» **Assignment**: Repeat the stretch of entries below from the line with "(u64 (constantsBurnedByETH a" through the line with "(constantsBurnedByETH a) (u64". Include both ends and add nothing.

» **Records provided**:
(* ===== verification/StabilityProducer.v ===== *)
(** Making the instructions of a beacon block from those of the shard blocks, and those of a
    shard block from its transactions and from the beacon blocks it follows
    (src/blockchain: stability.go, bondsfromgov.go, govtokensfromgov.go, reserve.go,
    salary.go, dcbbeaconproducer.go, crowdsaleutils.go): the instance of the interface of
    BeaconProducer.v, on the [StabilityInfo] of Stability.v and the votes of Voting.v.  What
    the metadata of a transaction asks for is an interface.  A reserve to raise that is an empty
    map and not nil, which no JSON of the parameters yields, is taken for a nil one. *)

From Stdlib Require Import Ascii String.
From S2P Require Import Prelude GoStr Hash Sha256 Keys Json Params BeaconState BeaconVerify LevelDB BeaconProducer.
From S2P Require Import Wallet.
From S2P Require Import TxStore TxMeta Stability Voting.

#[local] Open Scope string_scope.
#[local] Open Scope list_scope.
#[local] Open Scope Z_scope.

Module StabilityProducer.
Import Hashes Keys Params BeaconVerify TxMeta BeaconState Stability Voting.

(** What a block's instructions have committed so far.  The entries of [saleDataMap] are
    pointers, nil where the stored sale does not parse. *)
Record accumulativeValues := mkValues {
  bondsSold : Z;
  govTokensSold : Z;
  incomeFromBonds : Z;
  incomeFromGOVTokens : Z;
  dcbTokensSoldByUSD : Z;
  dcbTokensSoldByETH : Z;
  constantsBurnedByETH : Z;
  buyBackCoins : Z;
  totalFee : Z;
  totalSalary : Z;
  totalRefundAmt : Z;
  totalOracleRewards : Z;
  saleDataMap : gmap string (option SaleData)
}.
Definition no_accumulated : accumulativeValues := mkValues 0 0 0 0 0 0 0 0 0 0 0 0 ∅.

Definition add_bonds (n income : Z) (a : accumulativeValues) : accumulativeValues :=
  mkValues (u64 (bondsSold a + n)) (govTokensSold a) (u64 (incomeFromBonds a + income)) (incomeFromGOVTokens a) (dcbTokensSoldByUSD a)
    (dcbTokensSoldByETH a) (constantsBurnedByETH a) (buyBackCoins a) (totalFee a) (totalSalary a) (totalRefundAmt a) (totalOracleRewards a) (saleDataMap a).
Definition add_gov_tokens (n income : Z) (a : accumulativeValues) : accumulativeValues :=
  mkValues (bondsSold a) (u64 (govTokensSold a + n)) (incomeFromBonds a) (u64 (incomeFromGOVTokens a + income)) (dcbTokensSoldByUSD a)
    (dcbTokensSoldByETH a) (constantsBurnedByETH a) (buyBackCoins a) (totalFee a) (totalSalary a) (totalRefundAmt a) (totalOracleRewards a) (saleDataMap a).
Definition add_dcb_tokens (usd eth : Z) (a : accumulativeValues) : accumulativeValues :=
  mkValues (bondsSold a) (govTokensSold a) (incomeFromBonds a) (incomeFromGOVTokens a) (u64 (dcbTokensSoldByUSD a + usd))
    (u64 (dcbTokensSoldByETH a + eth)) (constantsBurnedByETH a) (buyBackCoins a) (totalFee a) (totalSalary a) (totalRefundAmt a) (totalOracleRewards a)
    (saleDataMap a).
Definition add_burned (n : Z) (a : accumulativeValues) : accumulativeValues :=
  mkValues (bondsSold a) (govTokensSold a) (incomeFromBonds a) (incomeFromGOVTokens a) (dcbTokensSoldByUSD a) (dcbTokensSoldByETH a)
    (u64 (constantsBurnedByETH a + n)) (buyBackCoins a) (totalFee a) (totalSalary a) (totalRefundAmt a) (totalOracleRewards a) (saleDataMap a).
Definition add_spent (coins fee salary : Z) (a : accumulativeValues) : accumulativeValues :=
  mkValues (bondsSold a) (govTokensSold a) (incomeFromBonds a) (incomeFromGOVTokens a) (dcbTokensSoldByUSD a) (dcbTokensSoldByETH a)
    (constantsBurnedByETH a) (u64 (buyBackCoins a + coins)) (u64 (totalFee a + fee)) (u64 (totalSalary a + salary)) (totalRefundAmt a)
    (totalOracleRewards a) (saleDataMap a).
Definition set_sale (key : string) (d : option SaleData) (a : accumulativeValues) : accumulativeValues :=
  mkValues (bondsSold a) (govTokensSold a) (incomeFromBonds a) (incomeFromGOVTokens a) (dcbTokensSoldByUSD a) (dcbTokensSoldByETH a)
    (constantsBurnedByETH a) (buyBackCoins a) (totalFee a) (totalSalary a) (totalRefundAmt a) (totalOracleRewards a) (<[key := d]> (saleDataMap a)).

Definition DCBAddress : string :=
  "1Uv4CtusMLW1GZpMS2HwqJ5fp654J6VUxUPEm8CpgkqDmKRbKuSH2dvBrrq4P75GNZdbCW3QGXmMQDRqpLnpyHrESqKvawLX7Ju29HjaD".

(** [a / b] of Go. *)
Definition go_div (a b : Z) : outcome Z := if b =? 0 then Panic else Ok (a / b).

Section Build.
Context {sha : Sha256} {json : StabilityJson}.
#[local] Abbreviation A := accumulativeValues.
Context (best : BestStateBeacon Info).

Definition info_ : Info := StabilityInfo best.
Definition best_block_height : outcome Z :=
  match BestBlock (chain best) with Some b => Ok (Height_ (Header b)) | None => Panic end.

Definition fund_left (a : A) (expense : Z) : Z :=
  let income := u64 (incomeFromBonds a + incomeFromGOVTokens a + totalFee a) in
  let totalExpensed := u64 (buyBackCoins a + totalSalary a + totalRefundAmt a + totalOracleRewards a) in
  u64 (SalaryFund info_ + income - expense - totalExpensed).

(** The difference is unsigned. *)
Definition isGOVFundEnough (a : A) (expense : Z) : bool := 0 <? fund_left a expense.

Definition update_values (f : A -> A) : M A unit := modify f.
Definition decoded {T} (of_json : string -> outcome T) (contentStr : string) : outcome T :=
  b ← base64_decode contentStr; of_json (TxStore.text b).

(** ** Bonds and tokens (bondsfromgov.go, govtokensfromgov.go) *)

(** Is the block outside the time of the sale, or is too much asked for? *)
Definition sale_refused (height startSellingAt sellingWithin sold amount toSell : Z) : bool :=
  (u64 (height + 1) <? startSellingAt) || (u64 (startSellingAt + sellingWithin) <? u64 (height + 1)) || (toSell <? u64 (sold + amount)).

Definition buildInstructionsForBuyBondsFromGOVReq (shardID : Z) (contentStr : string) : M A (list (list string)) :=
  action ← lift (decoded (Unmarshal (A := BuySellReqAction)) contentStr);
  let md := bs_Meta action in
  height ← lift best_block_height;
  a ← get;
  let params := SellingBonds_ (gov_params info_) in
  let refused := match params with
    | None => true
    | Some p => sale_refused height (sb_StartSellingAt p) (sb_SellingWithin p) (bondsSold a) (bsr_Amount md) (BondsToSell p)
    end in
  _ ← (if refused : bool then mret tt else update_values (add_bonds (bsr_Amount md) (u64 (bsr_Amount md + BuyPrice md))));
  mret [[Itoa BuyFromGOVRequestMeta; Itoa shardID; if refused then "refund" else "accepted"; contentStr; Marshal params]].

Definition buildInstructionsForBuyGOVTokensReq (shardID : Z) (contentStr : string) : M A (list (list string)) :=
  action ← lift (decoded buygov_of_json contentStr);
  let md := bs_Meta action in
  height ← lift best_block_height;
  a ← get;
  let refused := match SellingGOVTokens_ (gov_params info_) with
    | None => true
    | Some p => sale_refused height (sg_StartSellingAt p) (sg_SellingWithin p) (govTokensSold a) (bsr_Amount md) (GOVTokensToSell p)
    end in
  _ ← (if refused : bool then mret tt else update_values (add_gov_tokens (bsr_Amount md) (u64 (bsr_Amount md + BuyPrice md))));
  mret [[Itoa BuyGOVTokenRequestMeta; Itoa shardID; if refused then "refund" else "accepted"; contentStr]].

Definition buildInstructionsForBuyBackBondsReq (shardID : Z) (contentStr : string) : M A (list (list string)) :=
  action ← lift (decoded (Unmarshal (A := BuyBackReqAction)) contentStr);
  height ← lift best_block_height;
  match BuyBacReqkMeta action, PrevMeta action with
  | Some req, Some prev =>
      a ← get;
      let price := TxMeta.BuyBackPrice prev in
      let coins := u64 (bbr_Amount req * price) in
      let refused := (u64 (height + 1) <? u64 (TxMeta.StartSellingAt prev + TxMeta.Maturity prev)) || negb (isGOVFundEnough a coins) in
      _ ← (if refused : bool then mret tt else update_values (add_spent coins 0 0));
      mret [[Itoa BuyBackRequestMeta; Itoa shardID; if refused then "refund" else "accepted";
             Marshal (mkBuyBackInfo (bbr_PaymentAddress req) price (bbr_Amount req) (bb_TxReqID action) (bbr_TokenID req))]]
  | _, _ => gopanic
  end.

...

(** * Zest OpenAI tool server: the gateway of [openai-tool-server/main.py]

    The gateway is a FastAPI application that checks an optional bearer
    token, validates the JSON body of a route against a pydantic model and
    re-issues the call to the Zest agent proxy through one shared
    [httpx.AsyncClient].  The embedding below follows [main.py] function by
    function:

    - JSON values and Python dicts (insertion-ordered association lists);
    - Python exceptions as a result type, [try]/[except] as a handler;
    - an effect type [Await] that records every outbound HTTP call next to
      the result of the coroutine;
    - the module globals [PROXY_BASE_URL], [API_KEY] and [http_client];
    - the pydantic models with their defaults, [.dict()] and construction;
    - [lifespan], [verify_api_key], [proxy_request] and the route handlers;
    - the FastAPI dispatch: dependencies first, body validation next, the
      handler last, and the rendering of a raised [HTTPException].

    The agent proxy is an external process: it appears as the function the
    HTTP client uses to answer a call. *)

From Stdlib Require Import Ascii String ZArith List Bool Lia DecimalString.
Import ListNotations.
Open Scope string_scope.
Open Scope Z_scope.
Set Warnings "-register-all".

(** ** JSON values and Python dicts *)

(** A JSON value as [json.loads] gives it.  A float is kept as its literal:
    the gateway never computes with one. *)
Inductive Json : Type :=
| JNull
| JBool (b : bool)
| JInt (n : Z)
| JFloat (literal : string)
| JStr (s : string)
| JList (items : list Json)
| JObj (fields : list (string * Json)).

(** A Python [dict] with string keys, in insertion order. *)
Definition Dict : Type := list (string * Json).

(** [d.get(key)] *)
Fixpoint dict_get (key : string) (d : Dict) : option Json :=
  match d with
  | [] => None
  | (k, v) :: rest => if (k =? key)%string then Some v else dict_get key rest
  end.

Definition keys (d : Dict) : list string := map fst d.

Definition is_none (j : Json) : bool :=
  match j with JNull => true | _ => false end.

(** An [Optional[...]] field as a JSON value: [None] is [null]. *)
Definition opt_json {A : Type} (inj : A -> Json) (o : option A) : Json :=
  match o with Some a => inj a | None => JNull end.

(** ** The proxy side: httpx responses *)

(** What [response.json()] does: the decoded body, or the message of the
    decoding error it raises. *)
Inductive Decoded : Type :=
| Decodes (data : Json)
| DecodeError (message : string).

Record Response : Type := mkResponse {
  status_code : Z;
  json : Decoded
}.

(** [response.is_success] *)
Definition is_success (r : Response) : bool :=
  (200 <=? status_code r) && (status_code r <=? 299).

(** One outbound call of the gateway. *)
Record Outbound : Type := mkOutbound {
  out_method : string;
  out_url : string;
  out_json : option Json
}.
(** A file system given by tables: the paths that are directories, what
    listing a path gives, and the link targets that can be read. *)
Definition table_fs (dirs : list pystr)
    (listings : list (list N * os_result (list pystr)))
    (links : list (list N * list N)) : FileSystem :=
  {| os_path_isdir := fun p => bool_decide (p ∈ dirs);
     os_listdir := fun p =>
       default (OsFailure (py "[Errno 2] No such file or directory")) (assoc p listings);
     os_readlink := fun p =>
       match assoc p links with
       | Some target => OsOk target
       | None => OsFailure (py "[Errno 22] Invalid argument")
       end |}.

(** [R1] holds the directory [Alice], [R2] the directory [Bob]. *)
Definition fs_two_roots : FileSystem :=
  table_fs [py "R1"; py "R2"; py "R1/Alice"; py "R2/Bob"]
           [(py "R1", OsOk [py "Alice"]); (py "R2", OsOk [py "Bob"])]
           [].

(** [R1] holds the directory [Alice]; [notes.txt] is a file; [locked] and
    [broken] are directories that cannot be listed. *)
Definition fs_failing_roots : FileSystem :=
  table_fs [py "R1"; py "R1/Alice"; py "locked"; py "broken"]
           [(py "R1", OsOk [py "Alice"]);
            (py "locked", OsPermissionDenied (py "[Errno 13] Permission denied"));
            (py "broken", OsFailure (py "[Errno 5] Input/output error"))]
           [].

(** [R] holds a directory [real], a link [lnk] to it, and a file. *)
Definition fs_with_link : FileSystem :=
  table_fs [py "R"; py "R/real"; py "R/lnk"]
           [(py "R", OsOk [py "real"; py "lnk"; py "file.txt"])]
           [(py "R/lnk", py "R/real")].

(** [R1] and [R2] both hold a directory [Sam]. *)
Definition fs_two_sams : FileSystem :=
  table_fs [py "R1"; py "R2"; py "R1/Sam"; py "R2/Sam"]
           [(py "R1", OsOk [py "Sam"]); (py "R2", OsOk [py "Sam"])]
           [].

» **Output for this exercise**:
    (u64 (constantsBurnedByETH a + n)) (buyBackCoins a) (totalFee a) (totalSalary a) (totalRefundAmt a) (totalOracleRewards a) (saleDataMap a).
Definition add_spent (coins fee salary : Z) (a : accumulativeValues) : accumulativeValues :=
  mkValues (bondsSold a) (govTokensSold a) (incomeFromBonds a) (incomeFromGOVTokens a) (dcbTokensSoldByUSD a) (dcbTokensSoldByETH a)
    (constantsBurnedByETH a) (u64 (buyBackCoins a + coins)) (u64 (totalFee a + fee)) (u64 (totalSalary a + salary)) (totalRefundAmt a)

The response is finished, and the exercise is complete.